BEGIN Input data

Lemma put_slotted st gs pr kvs k0 v a e hs :
  slotted st (with_slot gs pr kvs) -> Forall (unlike pr) gs -> section_fits pr -> (length gs < 256)%nat ->
  entries st !! a = None -> (key e, val e) = full pr (k0, v) ->
  slotted (with_store st (<[a := e]> (entries st)) hs
             (match find_slot pr (prelist st) with
              | Some i => alter (fun p => mk_prehash (a :: members p) (memcpy (pre p) 0 pr) 1) i (prelist st)
              | None => prelist st
              end)) (with_slot gs pr ((k0, v) :: kvs)).
Proof.
  intros (sl & n & Hp & Hn & H2) HU [Hl H0] Hg Ha He.
  assert (Hlog : forall ms, Forall (fun x => is_Some (entries st !! x)) ms ->
    log (<[a := e]> (entries st)) (a :: ms) = full pr (k0, v) :: log (entries st) ms).
  { intros ms Hms. rewrite log_cons, lookup_insert_eq, He. f_equal. apply log_insert. intros Hin.
    rewrite Forall_forall in Hms. apply Hms in Hin as [y Hy]. congruence. }
  assert (Hins : forall sl gs, Forall2 (slot_holds (entries st)) sl gs -> Forall2 (slot_holds (<[a := e]> (entries st))) sl gs).
  { intros sl' gs' HF. eapply Forall2_impl; [exact HF|]. intros x g. by apply slot_holds_insert. }
  destruct kvs as [|kv kvs]; cbn [with_slot] in *.
  - destruct n as [|n]; [lia|]. rewrite Hp. cbn [replicate]. rewrite find_slot_at, alter_at by (done || by eapply slots_unlike).
    exists (sl ++ [(pr, [a])]), n. cbn [prelist with_store entries]. split.
    { rewrite map_app, <- app_assoc. done. }
    split; [rewrite length_app; simpl; lia|]. apply Forall2_app; [by apply Hins|]. constructor; [|constructor].
    split; [done|]. cbn [fst snd]. split; [|by rewrite (Hlog [])]. repeat constructor. by rewrite lookup_insert_eq.
  - apply Forall2_app_inv_r in H2 as (sl1 & sl2 & H1 & H2 & ->). apply Forall2_cons_inv_r in H2 as (x & sl3 & Hx & H3 & ->).
    apply Forall2_nil_inv_r in H3 as ->. destruct x as [s ms]. destruct Hx as (Hs & Hms & Hkv). cbn [fst snd] in *. subst s.
    rewrite Hp, map_app, <- app_assoc. cbn [map app fst snd].
    rewrite find_slot_at, alter_at.
    2: by eapply slots_unlike.
    2: { rewrite slot_text by done. apply orb_true_iff. right. apply strncmp0_prefix. done. }
    exists (sl1 ++ [(pr, a :: ms)]), n. cbn [prelist with_store entries]. split.
    { rewrite map_app, <- app_assoc. cbn [map app fst snd]. unfold slot_of. cbn [members pre].
      by rewrite memcpy_again by (rewrite length_replicate; lia). }
    split; [rewrite length_app in *; done|]. apply Forall2_app; [by apply Hins|]. constructor; [|constructor].
    split; [done|]. cbn [fst snd]. split; [|by rewrite Hlog, Hkv]. constructor; [by rewrite lookup_insert_eq|].
    eapply Forall_impl; [exact Hms|]. intros y Hy. apply lookup_insert_is_Some'. by right.
Qed.

(** ** Loading *)

Section Loading.
Hypothesis malloc_sound : forall st, exists a, k_malloc st = Some a /\ entries st !! a = None.

(** A store that has been read from files only: its pairs, and the numbers kept
    in the entries are right. *)
Record loaded (st : state) (l : list (bytes * bytes)) : Prop := mk_loaded {
  l_addrs : exists addrs, holds st addrs /\ log (entries st) addrs = l;
  l_arrays : arrays st;
  l_ints : forall a e, entries st !! a = Some e -> intval e = -1 \/ word_val (val e) = Some (intval e)
}.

END Input data

## Problem description
Beginning with the line containing "Section Loading.", repeat each line of the listing above, exactly, through the last one, and stop there.

## Output for this exercise
Section Loading.
Hypothesis malloc_sound : forall st, exists a, k_malloc st = Some a /\ entries st !! a = None.

(** A store that has been read from files only: its pairs, and the numbers kept
    in the entries are right. *)
Record loaded (st : state) (l : list (bytes * bytes)) : Prop := mk_loaded {
  l_addrs : exists addrs, holds st addrs /\ log (entries st) addrs = l;
  l_arrays : arrays st;
  l_ints : forall a e, entries st !! a = Some e -> intval e = -1 \/ word_val (val e) = Some (intval e)
}.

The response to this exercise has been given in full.